Zespri International Ltd
- Industry: Horticulture
- Headquarters: Mount Maunganui, New Zealand
- Key people: Jason Te Brake, CEO
- Revenue: NZ$5.14 billion (2024)
- Net income: NZ$155.2 million (2024)
- Website: Zespri.com

= Zespri =

Kiwifruit marketer from New Zealand

Zespri International Limited is the largest marketer of kiwifruit in the world, selling in over 50 countries. Its international headquarters is in Mount Maunganui, New Zealand. However, it has licensed growers in Australia, France, Greece, Italy, Japan, and South Korea, with trials in place in several other countries. Kiwifruit from New Zealand is available from May to October. To satisfy year-round consumer demand, Zespri markets kiwifruit from Italy from November to January.

Zespri's portfolio of kiwifruit varieties includes Green, Organic, and SunGold.

==History==
Zespri was first established in 1988 under the name of the "New Zealand Marketing Board" before it formed as a co-operative of kiwifruit growers in New Zealand in 2000 and renamed itself "Zespri International Ltd."
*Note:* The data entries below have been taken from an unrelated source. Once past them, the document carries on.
(* ===== verification/Approval.v ===== *)
(** * OAuth2: the approval flow (CIBA) and the approved operation

    [backend/oauth2/internal/approval/usecases/approval_flow.go], with
    [ParseAuthorizationDetails] and [ValidateAuthorizationDetails]
    (internal/usecases/authorization_details.go), [ResolveIssuableAgent] and
    [AgentOwnerIsActive] (internal/usecases/agent_issuance.go), and the two
    functions by which the resource access evaluation uses an approval
    (token/usecases/evaluate_resource_access.go).

    The theorems: what a started approval has checked and stores; a decision
    succeeds exactly for the owner of a pending request; a successful exchange
    has checked everything, signs exactly what was approved and uses the
    request up; and the right to execute goes to one operation key. *)

From Stdlib Require Import Ascii String ZArith Lia.
From stdpp Require Import base strings list gmap sorting.
From S2P Require Import Prelude Effects GoStrings Crypto Rules Policy TokenDomain ActorChain StateMachines RichAuthorization.
From S2P Require Import RefreshStore RefreshUsecase CodeStore ExchangeCode Device ApprovalStore.

Local Open Scope string_scope.
Local Open Scope go_scope.

(** ** Agents *)

Definition AgentStatus := string.
Definition AgentStatusActive : AgentStatus := "active".

Record Agent := {
  agent_ID : string;
  agent_TenantID : string;
  agent_Name : string;
  agent_Description : option string;
  agent_Kind : string;
  agent_OwnerUserID : string;
  agent_Status : AgentStatus;
  agent_CreatedAt : Time;
  agent_UpdatedAt : Time;
  agent_DisabledAt : option Time;
  agent_KilledAt : option Time;
}.

Definition agent_IsActive (a : Agent) : bool :=
  (agent_Status a =? AgentStatusActive) && negb (is_some (agent_DisabledAt a)) && negb (is_some (agent_KilledAt a)).

Section agents.
Context {E U : Type} `{UserView U}.

(** A missing repository is [None]. *)
Definition AgentOwnerIsActive (tenantID : string) (userRepo : option (string -> result E (option U)))
    (agent : option Agent) : result (failure E) bool :=
  match userRepo, agent with
  | Some findBySub, Some agent =>
      let? owner := lift_port (findBySub (agent_OwnerUserID agent)) in
      Ok (match owner with Some o => (user_TenantID o =? tenantID) && user_IsActive o | None => false end)
  | _, _ => Ok true
  end.

Definition ResolveIssuableAgent (tenantID : string) (agentRepo : option (string -> string -> result E (option Agent)))
    (userRepo : option (string -> result E (option U))) (clientID : string) : result (failure E) (option Agent) :=
  match agentRepo with
  | None => Ok None
  | Some findByClientID =>
      let? agent := lift_port (findByClientID tenantID clientID) in
      match agent with
      | None => Ok None
      | Some agent =>
          reject negb (agent_IsActive agent) with NewOAuthError "invalid_client" "agent is disabled or killed" in
          let? active := AgentOwnerIsActive tenantID userRepo (Some agent) in
          reject negb active with NewOAuthError "invalid_client" "agent owner is offboarded" in
          Ok (Some agent)
      end
  end.
End agents.

(** ** Authorization details of a request *)

Definition errInvalidAuthorizationDetails : string := "invalid_authorization_details".
Definition shouldConsumeConsentQuota (existing : option Consent) : bool :=
  match existing with None => true | Some c => con_State c =? ConsentRevoked end.

Section usecases.
Context {S E : Type} `{ConsentPort S E} `{QuotaPort S E}.
Notation flow := (eff S consent_event (consent_failure E)).

(** The check of the quota, whose excess is reported. *)
Definition consume_slot (tenantID : string) (now : Time) : flow unit := fun s =>
  match check_quota tenantID ResourceConsents 1 s with
  | (Ok _, s') => (Ok tt, s', [])
  | (Err e, s') =>
      (Err (ConsentPortError e), s',
       match exceeded e with Some resource => [QuotaExceeded now tenantID resource true] | None => [] end)
  end.

Section deps.
(** The flag is a quota repository that is not nil; [agents] is [FindByID], and
    [clock] is [time.Now()]. *)
Context (has_QuotaRepo : bool) (agents : option (string -> string -> result E (option Agent))) (clock : Time).

Definition delegation_record (in_ : AgentDelegationGrant) (scopes : list string) (now expiresAt : Time) : Consent :=
  {| con_UserID := ag_Sub in_; con_ClientID := ""; con_AgentID := ag_AgentID in_; con_Scopes := scopes;
     con_State := ConsentGranted; con_GrantedAt := now; con_ExpiresAt := expiresAt; con_RevokedAt := None;
     con_LastUsedAt := None; con_AuthorizationDetails := [] |}.

Definition GrantAgentDelegation (tenantID : string) (in_ : AgentDelegationGrant) (now : Time) : flow Consent :=
  let scopes := normalizeDelegationScopes (ag_Scopes in_) in
  let latest := Add now MaxAgentDelegationLifetime in
  let expiresAt := default latest (ag_ExpiresAt in_) in
  refuse (scopes =? []) || negb (After expiresAt now) || After expiresAt latest with ErrInvalidDelegationGrant in
  match agents with
  | None => eff_fail ErrDelegationAgentNotFound
  | Some findByID =>
      let! agent := lift (match findByID tenantID (ag_AgentID in_) with Ok a => Ok a | Err e => Err (ConsentPortError e) end) in
      refuse (match agent with Some a => negb (agent_IsActive a) | None => true end) with ErrDelegationAgentNotFound in
      let! existing := call ConsentPortError (find_delegation tenantID (ag_Sub in_) (ag_AgentID in_)) in
      do! (if has_QuotaRepo && shouldConsumeConsentQuota existing then consume_slot tenantID now else eff_ret tt) in
      let grant := delegation_record in_ scopes now expiresAt in
      do! call ConsentPortError (save_delegation tenantID grant) in
      do! emit (AgentDelegationGranted now tenantID (ag_Sub in_) (ag_AgentID in_) scopes expiresAt) in
      eff_ret grant
  end.

Definition ListGrantedAgentDelegations (tenantID sub : string) (now : Time) : flow (list Consent) :=
  let! all := call ConsentPortError (list_delegations tenantID sub) in
  eff_ret (List.filter (fun grant => negb ((con_State grant <>? ConsentGranted) || negb (Before now (con_ExpiresAt grant)))) all).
Cuttings of Zespri Sungold Kiwifruit have been smuggled back into China, where kiwifruit originated. Fruit grown in unauthorized orchards compete with domestic varietals in the China market.

Zespri's popularity has seen a recent increase in Australia, due largely in part to a marketing campaign containing two dancing and singing kiwifruit.

In February 2023 Zespri said that they were planning on listing on the NZX later that year. Kiwifruit growers would still be the only people who could own Zespri shares.

== Growing locations ==
Zespri kiwis are grown in various locations around the world to provide the fruit in every season. The company has 2500 licensed growers in New Zealand, 800 in Japan, 500 in Italy, 130 in South Korea and 100 in France, and also in Greece and Australia.

==Kiwi Brothers==
The Kiwi Brothers are mascot characters of Zespri International Japan Co., Ltd. (Zespri's Japanese subsidiary). A character unit based on Zespri's flagship product, kiwifruit. When they first appeared, there were two: Green, the Green Kiwi, and Gold, the Sungold Kiwi. Later, Red, the Ruby Red, joined them. Although they are called "Brothers," they are not actually brothers.

Zespri previously used a character called "Zespri-kun," but in 2016, the Kiwi Brothers were introduced. For the first two years, the characters were only available in Japan, but due to their popularity in Japan and the promotional effect of the characters success, Zespri began to expand overseas, and in 2018, the characters were used in promotions in the Netherlands, and in 2019, in South Korea and other countries.

In April 2022, at the company's ceremony (commemorating the start of sales of this season's Kiwi), the Kiwi Brothers mascots performed a dance to "Kōjō no Tsuki", which caused a stir on social media. New Zealand Prime Minister Jacinda Ardern also attended the event and posed for a commemorative photo with the Brothers.

==Kiwifruit Breeding Centre==
The Kiwifruit Breeding Centre is an even joint venture between Plant & Food Research and Zespri, based in Te Puke that commenced in October 2021. It also operates out of Kerikeri, Motueka and Mt Albert. It is a research and development centre focused on improving kiwifruit breeding and cultivation. The initial aims are to develop kiwifruit varieties that are healthier, better tasting, and more sustainable for the environment. Matt Glenn is the inaugural CEO of the centre.